Martha Skye Murphy and the characters she turns into might be longing for love on Need and IRL, but it’s not the most important feeling she relies on. « Missed my mouth / Staring at the calendar / Hoping that things would appear / Walking through each box / Wishing you were here ». There’s an undeniable journey happening here, during which she wonders who will lie by her side, who will take her to « theme parks and casinos, deserts and the savanna », but in the end it all comes back to that healing routine : « Dust yourself off / Pick yourself up ».
There might be obstacles on that journey, some sounds might appear much scarier than others, but there will always be a time to rest, to focus on the silence between the sounds, on the footsteps between the melodies. And when the album ends, the doors are still open. You wouldn’t think an album about movement and doubt would end on a full stop, but it’s not a question mark either, it’s an ellipsis.

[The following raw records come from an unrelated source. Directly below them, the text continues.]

(** What [toRGBA] computes for one channel [m * 2^e < 1]: the product
    with [255.0f] is clamped to itself, and its integer part [B] brackets
    the exact product [255 * m * 2^e] from both sides. *)
Lemma scale255_bounds (m : positive) (e : Z) :
  valid (S754_finite false m e) = true -> e <= -24 ->
  exists B,
    to_int (clamp_float (mul (S754_finite false m e) f255) zero f255) = B /\
    0 <= B <= 255 /\
    B * 2 ^ 17 * 2 ^ (- e) - 2 ^ 24 <= 255 * Zpos m * 2 ^ 17 /\
    (1 <= B -> 255 * Zpos m * 2 ^ 24 <=
               (B + 1) * 2 ^ 24 * 2 ^ (- e) - 2 ^ Z.log2 B * 2 ^ (- e)) /\
    (B = 0 -> 255 * Zpos m < 2 ^ (- e)).
Proof.
  intros Hv He24. destruct (valid_finite false m e Hv) as [Hc _].
  pose proof (digits_times_255 m) as HD.
  pose proof (digits2_bounds m) as [_ Hmhi].
  pose proof (digits2_bounds (m * 16711680)) as [HMlo HMhi].
  unfold mul, SFmul, f255. cbn [xorb].
  set (M := (m * 16711680)%positive) in *.
  set (dm := Zpos (digits2_pos m)) in *.
  set (D := Zpos (digits2_pos M)) in *.
  set (E := e + -16).
  assert (Hdm : 1 <= dm) by (unfold dm; lia).
  assert (HM : Zpos M = Zpos m * 16711680) by (unfold M; lia).
  pose proof (binary_round_aux_nearest false M E) as HN. cbv zeta in HN.
  fold D in HN. set (E1 := fexp (D + E)) in *.
  assert (HE1 : E1 = Z.max (D + E - 24) (-149)) by reflexivity.
  assert (Hce : Z.max (dm + e - 24) (-149) = e) by exact Hc.
  assert (Hn : 16 <= E1 - E <= 24) by (unfold E in *; lia).
  assert (HE1' : E1 <= -16) by (unfold E in *; lia).
  assert (HnD : E1 - E <= D - 1) by (unfold E in *; lia).
  assert (HDn : D <= E1 - E + 24) by (unfold E in *; lia).
  assert (Hpow : 2 ^ (E1 - E) <= Zpos M).
  { apply Z.le_trans with (2 ^ (D - 1)); [apply Z.pow_le_mono_r; lia | exact HMlo]. }
  destruct (HN ltac:(lia) ltac:(unfold emax, prec; lia) Hpow)
    as (Mf & Ef & M2 & -> & _ & HEf & HMf & Hcarry & HM1 & HR).
  clear HN.
  (* the powers of two in play *)
  set (Pn := 2 ^ (E1 - E)) in *. set (P := 2 ^ (- E1)). set (Q := 2 ^ (- e)).
  assert (HPn : 0 < Pn) by (apply Z.pow_pos_nonneg; lia).
  assert (HP : 0 < P) by (apply Z.pow_pos_nonneg; lia).
  assert (HQ : 2 ^ 24 <= Q) by (apply Z.pow_le_mono_r; lia).
  assert (HPQ : Pn * P = 65536 * Q).
  { unfold Pn, P, Q. rewrite <- Z.pow_add_r by lia.
    replace (E1 - E + - E1) with (16 + - e) by (unfold E; lia).
    now rewrite Z.pow_add_r by lia. }
  assert (HPf : Zpos Mf * 2 ^ (Ef - E1) * 2 ^ (- Ef) = Zpos Mf * P).
  { rewrite <- Z.mul_assoc, <- Z.pow_add_r by lia. unfold P. do 2 f_equal. lia. }
  (* the mantissa stays below 255 units *)
  assert (HMQ : Zpos M < 255 * (Pn * P)).
  { rewrite HPQ, HM. assert (Zpos m < Q); [| lia].
    apply Z.lt_le_trans with (2 ^ dm); [exact Hmhi |].
    apply Z.pow_le_mono_r; lia. }
  assert (HM2P : M2 <= 255 * P).
  { assert (Zpos M / Pn < 255 * P); [| lia].
    apply Z.div_lt_upper_bound; [lia |]. lia. }
  assert (HM24 : M2 <= 2 ^ 24).
  { assert (Zpos M / Pn < 2 ^ 24); [| lia].
    apply Z.div_lt_upper_bound; [lia |].
    apply Z.lt_le_trans with (2 ^ D); [exact HMhi |].
    unfold Pn. rewrite <- Z.pow_add_r by lia. apply Z.pow_le_mono_r; lia. }
  assert (HEf16 : Ef <= -16).
  { destruct (Z.le_gt_cases Ef (-16)) as [|Hgt]; auto.
    assert (Ef = E1 + 1) by lia. assert (E1 = -16) by lia.
    specialize (Hcarry H). subst M2. rewrite Hcarry in HM2P.
    unfold P in HM2P. replace (- E1) with 16 in HM2P by lia.
    change (2 ^ prec) with 16777216 in HM2P. change (2 ^ 16) with 65536 in HM2P. lia. }
  set (Pf := 2 ^ (- Ef)).
  assert (HPf0 : 0 < Pf) by (apply Z.pow_pos_nonneg; lia).
  assert (HPfP : P = 2 ^ (Ef - E1) * Pf).
  { unfold P, Pf. rewrite <- Z.pow_add_r by lia. f_equal. lia. }
  assert (Hsh : 0 < 2 ^ (Ef - E1)) by (apply Z.pow_pos_nonneg; lia).
  assert (HMf255 : Zpos Mf <= 255 * Pf).
  { rewrite HPfP in HM2P. subst M2. clear - HM2P Hsh HPf0. nia. }
  (* the clamp leaves the product alone *)
  assert (Hclamp : clamp_float (S754_finite false Mf Ef) zero (S754_finite false 16711680 (-16))
                   = S754_finite false Mf Ef).
  { unfold clamp_float. change (ltb (S754_finite false Mf Ef) zero) with false.
    cbv iota. unfold ltb, SFltb. cbn [SFcompare].
    destruct (Z.compare_spec (-16) Ef) as [Heq | Hlt | Hgt]; try reflexivity; try lia.
    change (Pos.compare_cont Eq 16711680 Mf) with (Pos.compare 16711680 Mf).
    destruct (Pos.compare_spec 16711680 Mf) as [| Hlt |]; try reflexivity.
    exfalso. unfold Pf in HMf255. rewrite <- Heq in HMf255.
    change (2 ^ (- -16)) with 65536 in HMf255. lia. }
  rewrite Hclamp. unfold to_int. cbn [cond_Zopp].
  destruct Ef as [|q|q] eqn:EEf; try lia. cbn [trunc_mag].
  change (2 ^ Zpos q) with Pf.
  set (B := Zpos Mf / Pf).
  pose proof (Z.div_mod (Zpos Mf) Pf ltac:(lia)) as Hdm'. fold B in Hdm'.
  pose proof (Z.mod_pos_bound (Zpos Mf) Pf HPf0) as Hmb.
  assert (HB0 : 0 <= B) by (apply Z.div_pos; lia).
  assert (HB255 : B <= 255) by (clear - Hdm' Hmb HMf255 HPf0; nia).
  assert (HBP : B * P <= M2 < (B + 1) * P).
  { rewrite HPfP. subst M2. clear - Hdm' Hmb Hsh HPf0. nia. }
  exists B. unfold INT_MIN.
  rewrite (proj2 (Z.leb_le (- 2 ^ 31) B)), (proj2 (Z.ltb_lt B (2 ^ 31))) by lia.
  split; [reflexivity |]. split; [lia |].
  assert (H2M : 2 * Zpos M = 255 * Zpos m * 2 ^ 17) by (rewrite HM; lia).
  assert (HPn24 : Pn <= 2 ^ 24) by (apply Z.pow_le_mono_r; lia).
  assert (HBPn : B * (Pn * P) <= M2 * Pn) by (clear - HBP HPn; nia).
  assert (HBPn' : M2 * Pn + Pn <= (B + 1) * (Pn * P)) by (clear - HBP HPn; nia).
  rewrite HPQ in HBPn, HBPn'. fold Q.
  change (2 ^ 24) with 16777216 in *. change (2 ^ 17) with 131072 in *.
  split; [| split].
  - lia.
  - intros HB1.
    pose proof (Z.log2_spec B ltac:(lia)) as [HJ _].
    pose proof (Z.log2_nonneg B) as HJ0.
    set (J := Z.log2 B) in *.
    assert (HJpos : 0 < 2 ^ J) by (apply Z.pow_pos_nonneg; lia).
    assert (HJQ255 : 2 ^ J * Q <= 255 * Q) by (clear - HJ HB255 HQ; nia).
    destruct (Z.eq_dec M2 16777216) as [Hcar | Hnc].
    + (* the rounding carried into the next binade: the product is below B *)
      assert (HMlt : Zpos M < 16777216 * Pn).
      { apply Z.lt_le_trans with (2 ^ D); [exact HMhi |].
        change 16777216 with (2 ^ 24).
        unfold Pn. rewrite <- Z.pow_add_r by lia. apply Z.pow_le_mono_r; lia. }
      assert (HPle : P <= 16777216) by (clear - HBP Hcar HB1 HP; nia).
      assert (HE24 : - E1 <= 24).
      { assert (H25 : 2 ^ (- E1) < 2 ^ 25)
          by (fold P; change (2 ^ 25) with 33554432; lia).
        apply pow2_lt_inv in H25; lia. }
      assert (H24 : 16777216 = 2 ^ (24 + E1) * P).
      { change 16777216 with (2 ^ 24).
        unfold P. rewrite <- Z.pow_add_r by lia. f_equal. lia. }
      assert (Hc0 : 0 < 2 ^ (24 + E1)) by (apply Z.pow_pos_nonneg; lia).
      assert (HBeq : B = 2 ^ (24 + E1)).
      { rewrite Hcar in HBP. clear - HBP H24 HP Hc0 HB0. nia. }
      assert (HMB : Zpos M < B * (65536 * Q)).
      { rewrite <- HPQ. rewrite H24, <- HBeq in HMlt. clear - HMlt. nia. }
      lia.
    + assert (HJE : J - E1 <= 23).
      { assert (H24 : 2 ^ (J - E1) < 2 ^ 24).
        { replace (J - E1) with (J + - E1) by lia. rewrite Z.pow_add_r by lia.
          fold P. change (2 ^ 24) with 16777216.
          clear - HJ HBP Hnc HM24 HP HJpos. nia. }
        apply pow2_lt_inv in H24; lia. }
      assert (HJQ : 2 ^ J * Q <= Pn * 128).
      { unfold Q, Pn. change 128 with (2 ^ 7). rewrite <- !Z.pow_add_r by lia.
        apply Z.pow_le_mono_r; unfold E; lia. }
      lia.
  - intros HB0'. rewrite HB0' in *. lia.
Qed.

On her constant quest for novelty, a quest that will remain unfinished, Murphy reminds us of how ephemeral feelings can be, the happier ones as much as the most painful. And as we actively walk through her music, the only doubt that doesn’t cross our minds is whether Murphy will be a brilliant artist to keep an eye on in the future or not. She is, and we’ll be there. So dust yourself off, pick yourself up, and keep walking.